• Task to complete: Considering only lines that hold the word "freebl", report how many there are in the listing below, as a single number.
::: Provided data :::
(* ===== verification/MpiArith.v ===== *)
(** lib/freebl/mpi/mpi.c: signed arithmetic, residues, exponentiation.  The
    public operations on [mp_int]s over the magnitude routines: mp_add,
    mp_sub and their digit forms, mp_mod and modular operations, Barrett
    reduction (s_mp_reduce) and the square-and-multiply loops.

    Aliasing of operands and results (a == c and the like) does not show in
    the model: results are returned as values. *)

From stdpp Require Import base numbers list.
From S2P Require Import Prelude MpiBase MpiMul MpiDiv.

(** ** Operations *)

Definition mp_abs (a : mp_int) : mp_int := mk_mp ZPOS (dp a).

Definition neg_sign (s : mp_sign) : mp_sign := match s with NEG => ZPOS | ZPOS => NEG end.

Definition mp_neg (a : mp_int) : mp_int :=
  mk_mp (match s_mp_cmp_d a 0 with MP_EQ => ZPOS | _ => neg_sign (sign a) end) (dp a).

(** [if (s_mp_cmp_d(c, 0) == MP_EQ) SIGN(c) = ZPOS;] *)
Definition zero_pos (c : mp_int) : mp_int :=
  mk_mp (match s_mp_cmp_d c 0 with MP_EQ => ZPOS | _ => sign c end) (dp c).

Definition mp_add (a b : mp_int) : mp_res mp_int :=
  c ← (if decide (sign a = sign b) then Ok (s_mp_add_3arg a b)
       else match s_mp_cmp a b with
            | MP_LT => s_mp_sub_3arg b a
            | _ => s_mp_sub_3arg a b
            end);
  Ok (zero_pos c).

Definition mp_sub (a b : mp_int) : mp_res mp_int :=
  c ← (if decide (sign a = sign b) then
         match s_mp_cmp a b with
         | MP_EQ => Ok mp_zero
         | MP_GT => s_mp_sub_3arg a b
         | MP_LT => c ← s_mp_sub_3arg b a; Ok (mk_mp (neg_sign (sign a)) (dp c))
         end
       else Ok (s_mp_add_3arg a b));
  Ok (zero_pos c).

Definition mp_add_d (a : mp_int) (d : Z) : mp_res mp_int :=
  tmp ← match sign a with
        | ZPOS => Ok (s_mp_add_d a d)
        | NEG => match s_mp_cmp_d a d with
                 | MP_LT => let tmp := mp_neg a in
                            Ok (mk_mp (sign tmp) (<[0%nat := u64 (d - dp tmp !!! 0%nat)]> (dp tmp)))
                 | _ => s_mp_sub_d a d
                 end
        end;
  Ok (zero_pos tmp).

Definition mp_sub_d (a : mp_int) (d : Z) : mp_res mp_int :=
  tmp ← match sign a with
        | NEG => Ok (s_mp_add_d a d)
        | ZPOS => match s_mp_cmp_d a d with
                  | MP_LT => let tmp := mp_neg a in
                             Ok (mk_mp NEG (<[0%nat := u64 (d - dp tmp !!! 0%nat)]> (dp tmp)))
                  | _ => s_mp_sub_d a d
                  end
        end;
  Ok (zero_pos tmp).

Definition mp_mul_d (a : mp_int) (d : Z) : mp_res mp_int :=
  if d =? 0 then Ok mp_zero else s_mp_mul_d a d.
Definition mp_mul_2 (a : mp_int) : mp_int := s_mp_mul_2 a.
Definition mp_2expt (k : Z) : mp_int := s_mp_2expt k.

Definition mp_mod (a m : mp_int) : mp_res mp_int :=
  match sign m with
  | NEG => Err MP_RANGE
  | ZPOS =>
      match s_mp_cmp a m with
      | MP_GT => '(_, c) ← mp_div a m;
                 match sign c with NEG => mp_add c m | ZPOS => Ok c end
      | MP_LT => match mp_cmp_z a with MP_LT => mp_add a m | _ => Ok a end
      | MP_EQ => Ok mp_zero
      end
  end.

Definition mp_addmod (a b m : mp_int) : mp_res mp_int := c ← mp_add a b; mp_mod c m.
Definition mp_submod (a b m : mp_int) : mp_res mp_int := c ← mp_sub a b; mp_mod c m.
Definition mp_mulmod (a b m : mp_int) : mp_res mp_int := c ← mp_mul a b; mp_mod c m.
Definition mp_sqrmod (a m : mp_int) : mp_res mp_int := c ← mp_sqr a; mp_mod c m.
:::
::: Provided data :::
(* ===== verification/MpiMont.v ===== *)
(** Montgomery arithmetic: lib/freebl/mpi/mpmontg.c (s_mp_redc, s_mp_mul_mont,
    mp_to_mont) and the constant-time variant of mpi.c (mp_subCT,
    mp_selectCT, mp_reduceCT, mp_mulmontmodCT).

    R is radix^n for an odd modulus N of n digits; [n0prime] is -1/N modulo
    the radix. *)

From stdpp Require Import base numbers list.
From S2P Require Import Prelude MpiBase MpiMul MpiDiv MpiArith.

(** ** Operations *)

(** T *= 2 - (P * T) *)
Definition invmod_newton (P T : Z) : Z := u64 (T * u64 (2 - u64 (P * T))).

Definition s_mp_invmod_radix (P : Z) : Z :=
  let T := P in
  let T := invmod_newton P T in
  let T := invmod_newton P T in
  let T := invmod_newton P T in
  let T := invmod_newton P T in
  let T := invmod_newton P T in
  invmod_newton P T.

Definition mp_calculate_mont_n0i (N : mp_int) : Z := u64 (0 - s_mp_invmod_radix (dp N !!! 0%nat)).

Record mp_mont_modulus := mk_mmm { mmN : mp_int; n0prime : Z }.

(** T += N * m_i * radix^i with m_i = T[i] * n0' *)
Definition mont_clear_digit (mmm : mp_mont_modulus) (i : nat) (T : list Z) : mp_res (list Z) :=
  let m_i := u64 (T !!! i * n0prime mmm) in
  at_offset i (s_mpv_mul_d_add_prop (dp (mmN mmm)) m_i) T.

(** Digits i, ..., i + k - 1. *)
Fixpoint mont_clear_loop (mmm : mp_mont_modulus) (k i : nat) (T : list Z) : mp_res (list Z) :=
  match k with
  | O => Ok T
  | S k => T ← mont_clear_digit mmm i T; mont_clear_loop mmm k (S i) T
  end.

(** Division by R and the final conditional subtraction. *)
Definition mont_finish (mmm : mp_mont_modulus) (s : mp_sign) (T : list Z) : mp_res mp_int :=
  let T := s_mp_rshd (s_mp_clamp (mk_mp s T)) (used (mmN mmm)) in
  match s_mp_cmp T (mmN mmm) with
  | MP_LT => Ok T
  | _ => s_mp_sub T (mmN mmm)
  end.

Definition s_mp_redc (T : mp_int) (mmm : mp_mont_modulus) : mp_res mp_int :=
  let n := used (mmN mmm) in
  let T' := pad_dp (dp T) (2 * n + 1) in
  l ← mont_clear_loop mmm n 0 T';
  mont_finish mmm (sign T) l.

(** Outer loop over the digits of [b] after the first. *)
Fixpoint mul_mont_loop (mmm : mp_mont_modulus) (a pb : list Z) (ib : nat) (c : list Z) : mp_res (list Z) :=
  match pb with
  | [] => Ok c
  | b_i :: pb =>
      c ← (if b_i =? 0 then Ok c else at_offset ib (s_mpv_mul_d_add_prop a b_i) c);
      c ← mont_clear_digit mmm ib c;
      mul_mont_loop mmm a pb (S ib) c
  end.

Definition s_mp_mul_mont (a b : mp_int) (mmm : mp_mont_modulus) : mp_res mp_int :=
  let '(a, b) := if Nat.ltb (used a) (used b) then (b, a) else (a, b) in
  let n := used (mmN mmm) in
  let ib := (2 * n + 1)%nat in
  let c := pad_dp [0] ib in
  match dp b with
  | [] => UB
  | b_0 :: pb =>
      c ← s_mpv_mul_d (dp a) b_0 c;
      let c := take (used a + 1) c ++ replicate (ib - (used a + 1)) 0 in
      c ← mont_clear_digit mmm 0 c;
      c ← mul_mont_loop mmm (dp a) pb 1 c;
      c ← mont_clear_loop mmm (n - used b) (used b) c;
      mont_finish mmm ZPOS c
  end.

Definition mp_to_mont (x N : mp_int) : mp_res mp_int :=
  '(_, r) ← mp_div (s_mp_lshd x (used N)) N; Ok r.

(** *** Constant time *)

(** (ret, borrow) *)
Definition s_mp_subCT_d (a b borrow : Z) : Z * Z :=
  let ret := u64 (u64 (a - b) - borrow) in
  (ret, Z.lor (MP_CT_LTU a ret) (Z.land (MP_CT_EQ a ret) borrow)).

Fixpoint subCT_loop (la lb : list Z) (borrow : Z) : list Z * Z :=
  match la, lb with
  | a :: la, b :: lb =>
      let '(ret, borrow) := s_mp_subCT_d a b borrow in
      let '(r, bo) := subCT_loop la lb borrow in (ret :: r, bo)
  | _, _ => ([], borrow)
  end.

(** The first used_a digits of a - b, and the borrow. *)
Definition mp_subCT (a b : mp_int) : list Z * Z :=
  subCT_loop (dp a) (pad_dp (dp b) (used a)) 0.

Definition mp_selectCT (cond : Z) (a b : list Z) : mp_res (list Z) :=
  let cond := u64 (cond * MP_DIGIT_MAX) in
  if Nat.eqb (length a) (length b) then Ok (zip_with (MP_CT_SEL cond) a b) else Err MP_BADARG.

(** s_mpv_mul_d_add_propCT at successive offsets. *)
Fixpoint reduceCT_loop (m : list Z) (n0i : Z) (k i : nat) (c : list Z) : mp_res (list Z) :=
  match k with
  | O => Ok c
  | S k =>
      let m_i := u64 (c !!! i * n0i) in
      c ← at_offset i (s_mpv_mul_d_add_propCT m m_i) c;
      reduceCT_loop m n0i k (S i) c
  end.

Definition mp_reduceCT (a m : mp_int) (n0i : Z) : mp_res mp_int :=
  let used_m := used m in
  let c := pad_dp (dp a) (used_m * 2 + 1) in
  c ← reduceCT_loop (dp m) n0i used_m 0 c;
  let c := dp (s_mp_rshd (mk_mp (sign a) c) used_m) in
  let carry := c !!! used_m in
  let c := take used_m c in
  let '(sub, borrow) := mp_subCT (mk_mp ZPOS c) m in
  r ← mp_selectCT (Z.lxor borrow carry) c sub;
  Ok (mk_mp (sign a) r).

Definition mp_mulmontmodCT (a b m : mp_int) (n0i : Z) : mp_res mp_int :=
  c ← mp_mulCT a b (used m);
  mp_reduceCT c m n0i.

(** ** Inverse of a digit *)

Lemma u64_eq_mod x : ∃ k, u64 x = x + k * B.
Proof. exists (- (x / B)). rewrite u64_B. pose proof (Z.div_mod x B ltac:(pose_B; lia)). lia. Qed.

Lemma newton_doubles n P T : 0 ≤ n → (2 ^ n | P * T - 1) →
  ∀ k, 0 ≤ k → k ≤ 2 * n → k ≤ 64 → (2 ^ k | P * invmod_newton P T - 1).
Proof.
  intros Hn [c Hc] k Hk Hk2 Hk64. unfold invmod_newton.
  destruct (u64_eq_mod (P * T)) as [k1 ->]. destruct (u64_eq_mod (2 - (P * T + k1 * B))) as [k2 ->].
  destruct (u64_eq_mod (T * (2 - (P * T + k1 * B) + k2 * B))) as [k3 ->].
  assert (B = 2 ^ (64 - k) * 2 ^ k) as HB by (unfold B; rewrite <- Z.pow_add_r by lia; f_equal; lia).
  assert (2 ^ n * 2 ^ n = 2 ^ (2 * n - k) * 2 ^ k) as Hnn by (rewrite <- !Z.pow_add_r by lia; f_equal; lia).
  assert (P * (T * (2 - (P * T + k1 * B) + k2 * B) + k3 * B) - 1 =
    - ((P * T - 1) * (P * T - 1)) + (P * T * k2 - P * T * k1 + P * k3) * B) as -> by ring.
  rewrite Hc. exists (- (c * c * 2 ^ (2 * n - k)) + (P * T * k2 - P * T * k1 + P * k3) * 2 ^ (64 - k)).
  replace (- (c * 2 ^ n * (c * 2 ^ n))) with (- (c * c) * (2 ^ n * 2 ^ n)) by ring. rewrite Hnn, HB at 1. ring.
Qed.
:::
• Response to this task: 2